[Collected data entries]
(* ===== verification/Args.v ===== *)
(** The command line of a new process: [construct_stack] of userprog/process.c,
    which splits the command line into words and lays out [argc] and [argv] on
    the stack of the process, and what the program finds there. *)
From S2P Require Import Prelude Bytes CString CStringThm Words Vaddr.
Local Open Scope Z_scope.

Definition MAX_CMD_LEN : Z := 128.
Definition MAX_ARGC : Z := 64.

(** ** The code

    [delims] is the address of the string literal of one space, [Cmd_copy] that
    of the array of the same name; [Argv] is a list. *)

(** The loop around [strtok_r]; [argc] words have been found. *)
Fixpoint argv_loop (fuel : nat) (m : mem) (s delims save_ptr argc : Z) : outcome (list Z * mem) :=
  match fuel with
  | O => Err OutOfFuel
  | S fuel =>
      '(token, save_ptr, m) ← strtok_r m s delims save_ptr;
      if negb (token =? 0) && (argc <? MAX_ARGC) then
        '(Argv, m) ← argv_loop fuel m 0 delims save_ptr (argc + 1); Ok (token :: Argv, m)
      else Ok ([], m)
  end.

(** The words, the last one first; the list is the new [Argv]. *)
Fixpoint push_strings (Argv : list Z) (m : mem) (esp : Z) : outcome (list Z * Z * mem) :=
  match Argv with
  | [] => Ok ([], esp, m)
  | word :: Argv =>
      '(Argv, esp, m) ← push_strings Argv m esp;
      len ← strlen m word;
      let len := i32 (len + 1) in
      let esp := u32 (esp - len) in
      '(_, m) ← memcpy m esp word len;
      Ok (esp :: Argv, esp, m)
  end.

(** [while ((uintptr_t) *esp % 4 != 0)] *)
Fixpoint align_loop (fuel : nat) (m : mem) (esp : Z) : outcome (Z * mem) :=
  match fuel with
  | O => Err OutOfFuel
  | S fuel =>
      if negb (esp `mod` 4 =? 0) then
        let esp := u32 (esp - 1) in
        m ← store m esp 0;
        align_loop fuel m esp
      else Ok (esp, m)
  end.

Definition push_word (m : mem) (esp v : Z) : outcome (Z * mem) :=
  let esp := u32 (esp - 4) in
  m ← store_word m esp v; Ok (esp, m).

(** The pointers of [Argv], the last one first. *)
Fixpoint push_argv (Argv : list Z) (m : mem) (esp : Z) : outcome (Z * mem) :=
  match Argv with
  | [] => Ok (esp, m)
  | p :: Argv => '(esp, m) ← push_argv Argv m esp; push_word m esp p
  end.

(** [construct_stack] from the second loop on: the stack. *)
Definition push_frame (Argv : list Z) (m : mem) (esp : Z) : outcome (Z * mem) :=
  '(Argv, esp, m) ← push_strings Argv m esp;
  '(esp, m) ← align_loop 4 m esp;
  '(esp, m) ← push_word m esp 0;
  '(esp, m) ← push_argv Argv m esp;
  let argv_base := esp in
  '(esp, m) ← push_word m esp argv_base;
  '(esp, m) ← push_word m esp (Z.of_nat (length Argv));
  push_word m esp 0.

(** Returns the new [*esp]. *)
Definition construct_stack (m : mem) (cmdline Cmd_copy delims esp : Z) : outcome (Z * mem) :=
  '(_, m) ← strlcpy m Cmd_copy cmdline MAX_CMD_LEN;
  '(Argv, m) ← argv_loop 65 m Cmd_copy delims 0 0;
  push_frame Argv m esp.

(** ** The words *)

(** [m'] differs from [m] only in the bytes from [lo] to [hi], and maps the
    same addresses to bytes. *)
Record wrote (m m' : mem) (lo hi : Z) : Prop := {
  w_frame a : ¬ lo ≤ a < hi → m' !! a = m !! a;
  w_mapped a : is_Some (m' !! a) ↔ is_Some (m !! a);
  w_bytes : bytes_mem m → bytes_mem m';
}.

Lemma wrote_refl m lo hi : wrote m m lo hi.
Proof. by split. Qed.

Lemma wrote_trans m1 m2 m3 lo hi : wrote m1 m2 lo hi → wrote m2 m3 lo hi → wrote m1 m3 lo hi.
Proof.
  intros [F1 M1 B1] [F2 M2 B2]. split; [| | tauto].
  - intros a Ha. by rewrite F2, F1.
  - intros a. by rewrite M2, M1.
Qed.

Lemma wrote_weaken m m' lo hi lo' hi' : wrote m m' lo hi → lo' ≤ lo → hi ≤ hi' → wrote m m' lo' hi'.
Proof. intros [F M B] ? ?. split; [| done | done]. intros a Ha. apply F. lia. Qed.

Lemma wrote_mapped m m' lo hi p n : wrote m m' lo hi → mapped m p n → mapped m' p n.
Proof. intros H Hm a Ha. apply (w_mapped _ _ _ _ H). by apply Hm. Qed.

Lemma wrote_cstring m m' lo hi p s :
  wrote m m' lo hi → p + Z.of_nat (length s) < lo ∨ hi ≤ p → cstring m p s → cstring m' p s.
Proof.
  intros H Hd Hs. apply (cstring_frame m); [done |]. intros a Ha. apply (w_frame _ _ _ _ H). lia.
Qed.

Lemma wrote_insert m a v lo hi : is_Some (m !! a) → lo ≤ a < hi → is_byte v → wrote m (<[a := v]> m) lo hi.
Proof.
  intros Ha Hr Hv. split.
  - intros b Hb. rewrite lookup_insert_ne; [done | lia].
  - intros b. destruct (decide (a = b)) as [<-|]; [rewrite lookup_insert_eq; naive_solver | by rewrite lookup_insert_ne].
  - intros Hm. by apply map_Forall_insert_2.
Qed.

Lemma wrote_copied m m' dst src n :
  copied m m' dst src n → mapped m dst n → mapped m src n → wrote m m' dst (dst + n).
Proof.
  intros Hc Hd Hs. split.
  - by apply copied_outside in Hc.
  - intros a. rewrite (Hc a). case_decide; [| done]. split; intros _; [by apply Hd | apply Hs; lia].
  - intros Hb. by eapply copied_bytes_mem.
Qed.

Lemma wrote_word m m' a v :
  store_word m a v = Ok m' → mapped m a 4 → bytes_mem m → wrote m m' a (a + 4) ∧ word m' a = u32 v.
Proof.
  intros E Hm Hb. destruct (store_word_ok m a v Hm Hb) as (m2 & E2 & B & O & W & M).
  assert (m2 = m') as -> by congruence. split; [| done]. by split.
Qed.

Lemma strlcpy_wrote m dst src s size :
  cstring m src s → 0 < dst → 0 < size → mapped m dst size →
  disjoint_blocks dst size src (Z.of_nat (length s) + 1) →
  ∃ m', strlcpy m dst src size = Ok (Z.of_nat (length s), m') ∧ cstring m' dst (take (Z.to_nat (size - 1)) s) ∧
    wrote m m' dst (dst + size).
Proof.
  intros Hs Hd Hsz Hm Hdis. pose proof Hs as (Hp & _ & _ & Hby). unfold disjoint_blocks in Hdis.
  set (k := (length s `min` Z.to_nat (size - 1))%nat).
  destruct (copy_terminate m dst src s k) as (m1 & m2 & E1 & E2 & H2 & _);
    [done | lia | done | intros a Ha; apply Hm; lia | unfold disjoint_blocks; lia |].
  assert (mapped m dst (Z.of_nat k)) as Hmd by (intros a Ha; apply Hm; lia).
  assert (mapped m src (Z.of_nat k)) as Hms.
  { intros a Ha. destruct (lookup_lt_is_Some_2 (s ++ [0]) (Z.to_nat (a - src))) as [c Hc]; [rewrite length_app; cbn; lia |].
    apply Hby in Hc. exists c. rewrite <-Hc. f_equal. lia. }
  destruct (memcpy_ok m dst src (Z.of_nat k)) as (m1' & E1' & C); [lia | done | done | done | done | lia |].
  assert (m1' = m1) as -> by congruence. pose proof (wrote_copied _ _ _ _ _ C Hmd Hms) as W1.
  exists m2. split; [| split].
  - unfold strlcpy. rewrite !assert_ptr_ok by done. cbn [mbind outcome_bind]. rewrite (strlen_ok _ _ _ Hs).
    cbn [mbind outcome_bind]. destruct (Z.ltb_spec 0 size); [| lia].
    replace (if _ <? _ then _ else _) with (Z.of_nat k); [by rewrite E1; cbn [mbind outcome_bind]; rewrite E2 |].
    subst k. destruct (Z.ltb_spec (Z.of_nat (length s)) (size - 1)); lia.
  - replace (take (Z.to_nat (size - 1)) s) with (take k s); [done |]. subst k.
    destruct (decide (length s ≤ Z.to_nat (size - 1))%nat); [rewrite !take_ge by lia; done | f_equal; lia].
  - eapply wrote_trans; [eapply wrote_weaken; [exact W1 | lia | lia] |].
    assert (is_Some (m1 !! (dst + Z.of_nat k))) as Hst by (apply (w_mapped _ _ _ _ W1), Hm; lia).
    rewrite store_ok in E2 by done. injection E2 as <-. apply wrote_insert; [done | lia | unfold is_byte; lia].
Qed.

§ **Exercise requirements**: Return the entries exactly through the "Definition MAX_CMD_LEN : Z := 128." line.

§ **Expected output**:
(* ===== verification/Args.v ===== *)
(** The command line of a new process: [construct_stack] of userprog/process.c,
    which splits the command line into words and lays out [argc] and [argv] on
    the stack of the process, and what the program finds there. *)
From S2P Require Import Prelude Bytes CString CStringThm Words Vaddr.
Local Open Scope Z_scope.

Definition MAX_CMD_LEN : Z := 128.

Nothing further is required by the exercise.